----- Data supplied

(* ===== verification/bidirectional_stream_copy.v ===== *)
(** * apps/bidirectional_stream_copy: the standard streams and a socket

    The function that most of the programs end in: four rules of an event loop copy the
    standard input to a socket and the socket to the standard output, through two byte
    streams.  The state holds the function's local variables. *)

From S2P Require Import prelude buffer parser byte_stream address file_descriptor eventloop.

Module StreamCopy.

Section state.
Context {K : Type}.
Record t : Type := mk {
  sys : Sys.t K;
  socket : nat;
  _input : nat;
  _output : nat;
  _outbound : ByteStream.t;
  _inbound : ByteStream.t;
  _outbound_shutdown : bool;
  _inbound_shutdown : bool
}.
Definition eta (w : t) : t :=
  mk (sys w) (socket w) (_input w) (_output w) (_outbound w) (_inbound w) (_outbound_shutdown w) (_inbound_shutdown w).
#[global] Instance set_sys : Setter sys := ltac:(derive_setter eta sys).
#[global] Instance set_outbound : Setter _outbound := ltac:(derive_setter eta _outbound).
#[global] Instance set_inbound : Setter _inbound := ltac:(derive_setter eta _inbound).
#[global] Instance set_outbound_shutdown : Setter _outbound_shutdown := ltac:(derive_setter eta _outbound_shutdown).
#[global] Instance set_inbound_shutdown : Setter _inbound_shutdown := ltac:(derive_setter eta _inbound_shutdown).

#[global, refine] Instance copy_has_sys : HasSys K t := {| the_sys := sys |}.
Proof. - by intros []. - done. Defined.
End state.
Arguments t K : clear implicits.

Section copy.
Context {K : Type} `{Kernel K}.
Notation W := (StreamCopy.t K).

Definition max_copy_length : Z := 65536.
Definition buffer_size : Z := 1048576.
Definition STDIN_FILENO : Z := 0.
Definition STDOUT_FILENO : Z := 1.

(** *** The two halves of a rule's work

    Rules 1 and 3 read from a descriptor into a stream; rules 2 and 4 write from a
    stream to a descriptor, and do something more when the stream has come to its end. *)

Definition copy_in (h : nat) (stream : W -> ByteStream.t) `{!Setter stream} : M W unit :=
  let* room := asks (fun w => ByteStream.remaining_capacity (stream w)) in
  let* data := on_sys (FileDescriptor.read h room) in
  let* _ := zoom stream (ByteStream.write data) in
  let* eof := on_sys (FileDescriptor.eof h) in
  when eof (zoom stream ByteStream.end_input).

Definition copy_out (h : nat) (stream : W -> ByteStream.t) `{!Setter stream} (finish : M W unit) : M W unit :=
  let* bytes_to_write := asks (fun w => Z.min max_copy_length (ByteStream.buffer_size (stream w))) in
  let* data := asks (fun w => ByteStream.peek_output bytes_to_write (stream w)) in
  let* bytes_written := on_sys (FileDescriptor.write h (BufferViewList.of_string_view data) false) in
  zoom stream (ByteStream.pop_output bytes_written) ;;
  let* eof := asks (fun w => ByteStream.eof (stream w)) in
  when eof finish.

(** *** Rule 1: from the standard input into the outbound stream *)

Definition rule1_callback : M W unit := let* input := asks _input in copy_in input _outbound.
Definition rule1_interest : M W bool := asks (fun w =>
  negb (ByteStream.error (_outbound w)) && (0 <? ByteStream.remaining_capacity (_outbound w)) &&
  negb (ByteStream.error (_inbound w))).
(** The cancel of rules 1 and 2. *)
Definition end_outbound : M W unit := zoom _outbound ByteStream.end_input.

(** *** Rule 2: from the outbound stream into the socket *)

Definition rule2_callback : M W unit :=
  let* socket := asks socket in
  copy_out socket _outbound
    (on_sys (Socket.shutdown socket Socket.SHUT_WR) ;;
     _outbound_shutdown ::= true).
Definition rule2_interest : M W bool := asks (fun w =>
  negb (ByteStream.buffer_empty (_outbound w)) || (ByteStream.eof (_outbound w) && negb (_outbound_shutdown w))).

----------

* _Assignment_
From the entries above, return exactly the line containing "Definition copy_in (h", the line containing "let* bytes_written := on_sys", and all lines between, and nothing else.

* _Expected answer_
Definition copy_in (h : nat) (stream : W -> ByteStream.t) `{!Setter stream} : M W unit :=
  let* room := asks (fun w => ByteStream.remaining_capacity (stream w)) in
  let* data := on_sys (FileDescriptor.read h room) in
  let* _ := zoom stream (ByteStream.write data) in
  let* eof := on_sys (FileDescriptor.eof h) in
  when eof (zoom stream ByteStream.end_input).

Definition copy_out (h : nat) (stream : W -> ByteStream.t) `{!Setter stream} (finish : M W unit) : M W unit :=
  let* bytes_to_write := asks (fun w => Z.min max_copy_length (ByteStream.buffer_size (stream w))) in
  let* data := asks (fun w => ByteStream.peek_output bytes_to_write (stream w)) in
  let* bytes_written := on_sys (FileDescriptor.write h (BufferViewList.of_string_view data) false) in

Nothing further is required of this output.